■ How to complete this task: Tally the lines below that contain the word "mret". Only the total should be given.

== Data under study ==

(* ===== verification/FatDir.v ===== *)
(** * Directories

    [fs/src/fat32/fat.rs] and [directory.rs]: the entries of a directory's
    clusters, finding room for the entries of a name, writing and removing
    them, following a path, and the operations of an open directory. *)

From S2P Require Import Prelude Clock FatTable Utf8 FatEntry FatDisk FatNames.

Definition SLASH : Z := 47.

(** An open directory, [FatDirectory]. *)
Record FatDirectory (T : Type) := mkDirectory {
  content_cluster : Z; d_file_entry : FatFileEntry T; d_file_entry_cluster : Z
}.
Arguments mkDirectory {T}. Arguments content_cluster {T}. Arguments d_file_entry {T}. Arguments d_file_entry_cluster {T}.
#[global] Instance FatDirectory_eta {T} : Eta (FatDirectory T) := λ d,
  mkDirectory (content_cluster d) (d_file_entry d) (d_file_entry_cluster d).

(** An open file, [FatFile]. *)
Record FatFile (T : Type) := mkFile {
  starting_cluster : Z; h_file_size : Z; h_file_entry : FatFileEntry T; h_file_entry_cluster : Z
}.
Arguments mkFile {T}. Arguments starting_cluster {T}. Arguments h_file_size {T}.
Arguments h_file_entry {T}. Arguments h_file_entry_cluster {T}.
#[global] Instance FatFile_eta {T} : Eta (FatFile T) := λ f,
  mkFile (starting_cluster f) (h_file_size f) (h_file_entry f) (h_file_entry_cluster f).

(** What [Directory::entries] yields. *)
Inductive FileSystemEntry (T : Type) :=
| EntryFile (name : list Z) (creation_date_time modification_date_time : T) (attributes : Z)
| EntryDirectory (name : list Z) (creation_date_time modification_date_time : T) (attributes : Z).
Arguments EntryFile {T}. Arguments EntryDirectory {T}.

(** ** Runs of unused entries in a listing *)

(** [find_contiguous_file_entries_in_directory] within one cluster: the end of
    the directory or the run ([inl]), or how far the run has come. *)
Fixpoint scan_free (n idx : Z) (l : list RawFatFileEntry) (count : Z) (start : option Z)
  : option Z + Z * option Z :=
  match l with
  | [] => inr (count, start)
  | entry :: rest =>
      let first_byte := byte_at (r_name entry) 0 in
      if first_byte =? 0 then inl None
      else if first_byte =? FAT_FREE_ENTRY then
        let start := match start with None => Some idx | Some _ => start end in
        if count + 1 =? n then inl start else scan_free n (idx + 1) rest (count + 1) start
      else scan_free n (idx + 1) rest 0 None
  end.

(** The state of [allocate_file_entries_in_directory]. *)
Record Chain := mkChain { chain_found : bool; chain_size : Z; chain_cluster : Z; chain_index : Z }.

Fixpoint scan_chain (n cluster index : Z) (l : list RawFatFileEntry) (s : Chain) : Z * Z + Chain :=
  match l with
  | [] => inr s
  | entry :: rest =>
      let first_byte := byte_at (r_name entry) 0 in
      if (first_byte =? FAT_FREE_SECTOR) || (first_byte =? FAT_FREE_ENTRY) then
        let s := if chain_found s then s else mkChain true (chain_size s) cluster index in
        let s := mkChain true (chain_size s + 1) (chain_cluster s) (chain_index s) in
        if chain_size s =? n then inl (chain_cluster s, chain_index s)
        else scan_chain n cluster (index + 1) rest s
      else scan_chain n cluster (index + 1) rest (if chain_found s then mkChain false 0 0 0 else s)
  end.

(** An entry marked free. *)
Definition freed : RawFatFileEntry := raw_default <| r_name := FAT_FREE_ENTRY :: zeros 10 |>.

Section Directories.
Context {D : Type} `{DataSource D} {T : Type} `{Calendar T} `{Ucs2}.
#[local] Abbreviation M := (FM D).
#[local] Abbreviation entry := (FatFileEntry T).

Definition clusters_of (cluster : Z) : M (list Z) :=
  fat ← gets id; lift (get_clusters_for_file (file_allocation_table fat) cluster).

(** ** The entries of a cluster *)

Definition get_raw_file_listing_from_cluster (cluster : Z) : M (list RawFatFileEntry) :=
  secs ← read_cluster cluster;
  lift (unwrap (read_files_raw (mjoin secs))).

Definition get_file_listing_from_cluster (cluster : Z) : M (list entry) :=
  secs ← read_cluster cluster;
  file_listing ← lift (unwrap (read_files (mjoin secs)));
  lift (list_entries file_listing [] [] false).

Definition save_listing_to_the_disk (cluster : Z) (file_listing : list RawFatFileEntry) : M unit :=
  fat ← gets id;
  size ← lift (mul_chk U16 (bytes_per_sector (bpb fat)) (sectors_per_cluster (bpb fat)));
  _ ← lift (mul_chk U16 size 8);
  buffer ← lift (write_files_raw file_listing);
  write_cluster cluster buffer.

(** ** Finding room *)

Fixpoint find_in_clusters (n : Z) (clusters : list Z) (count : Z) (start : option Z) : M (option (Z * Z)) :=
  match clusters with
  | [] => mret None
  | cluster :: rest =>
      listing ← unwrap_ok (get_raw_file_listing_from_cluster cluster);
      match scan_free n 0 listing count start with
      | inl (Some i) => mret (Some (cluster, i))
      | inl None => mret None
      | inr (count, start) => find_in_clusters n rest count start
      end
  end.

Definition find_contiguous_file_entries_in_directory (directory_cluster n : Z) : M (option (Z * Z)) :=
  lift (rassert (n <? 20));;
  clusters ← clusters_of directory_cluster;
  find_in_clusters n clusters 0 None.

Fixpoint chain_in_clusters (n : Z) (clusters : list Z) (s : Chain) : M (Z * Z + Chain) :=
  match clusters with
  | [] => mret (inr s)
  | cluster :: rest =>
      listing ← get_raw_file_listing_from_cluster cluster;
      match scan_chain n cluster 0 listing s with
      | inl r => mret (inl r)
      | inr s => chain_in_clusters n rest s
      end
  end.

Definition allocate_file_entries_in_directory (directory_cluster n : Z) : M (Z * Z) :=
  clusters ← clusters_of directory_cluster;
  r ← chain_in_clusters n clusters (mkChain false 0 0 0);
  match r with
  | inl r => mret r
  | inr s =>
      if chain_size s =? n then mret (chain_cluster s, chain_index s)
      else
        current_last_cluster ← lift (unwrap (last clusters));
        new ← on_table (append_clusters current_last_cluster 1);
        first_new_cluster ← lift (unwrap (head new));
        mret (if chain_found s then (chain_cluster s, chain_index s) else (first_new_cluster.1 mod U32, 0))
  end.

(** ** Writing and removing entries *)

(** The listing with the entries that are left put from [skip] on, then the
    short one; the entries still left, and whether the short one was put. *)
Fixpoint put_entries (e : entry) (skip : nat) (listing left_ : list RawFatFileEntry)
  : res (list RawFatFileEntry * list RawFatFileEntry * bool) :=
  match listing with
  | [] => Ret ([], left_, false)
  | slot :: listing =>
      match skip with
      | S skip => '(l, left_, b) ← put_entries e skip listing left_; Ret (slot :: l, left_, b)
      | O =>
          match left_ with
          | r :: left_ => '(l, left_, b) ← put_entries e O listing left_; Ret (r :: l, left_, b)
          | [] => s ← sfn e; Ret (s :: listing, [], true)
          end
      end
  end.

Fixpoint write_in_clusters (e : entry) (clusters : list Z) (writing_index : Z) (left_ : list RawFatFileEntry)
  : M (list RawFatFileEntry) :=
  match clusters with
  | [] => mret left_
  | cluster :: rest =>
      file_listing ← get_raw_file_listing_from_cluster cluster;
      '(file_listing, left_, put) ← lift (put_entries e (Z.to_nat writing_index) file_listing left_);
      save_listing_to_the_disk cluster file_listing;;
      write_in_clusters e rest (if put : bool then writing_index + 1 else writing_index) left_
  end.

Definition write_file_entry (file_entry : entry) (starting_directory_cluster starting_index : Z) : M unit :=
  clusters ← clusters_of starting_directory_cluster;
  left_ ← write_in_clusters file_entry clusters starting_index (drop 1 (raw file_entry));
  lift (rassert (zlen left_ =? 0)).

(** [todo] is what is left of the listing as it was read, last entry first;
    [file_listing] is the changed copy.  The result is [lfn_handling]. *)
Fixpoint remove_scan (file_entry : entry) (cluster : Z) (todo file_listing : list RawFatFileEntry)
    (lfn_handling : bool) : M bool :=
  match todo with
  | [] => mret lfn_handling
  | entry :: todo =>
      s ← lift (sfn file_entry);
      if bool_decide (r_name entry = r_name s) then
        file_listing ← lift (store file_listing (zlen todo) freed);
        save_listing_to_the_disk cluster file_listing;;
        if 1 <? zlen (raw file_entry) then remove_scan file_entry cluster todo file_listing true
        else mret lfn_handling
      else if lfn_handling then
        attributes ← lift (from_bits (r_attr entry));
        if is_long_name_entry attributes then
          file_listing ← lift (store file_listing (zlen todo) freed);
          save_listing_to_the_disk cluster file_listing;;
          remove_scan file_entry cluster todo file_listing true
        else mret lfn_handling
      else remove_scan file_entry cluster todo file_listing lfn_handling
  end.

===

■ Task response: 12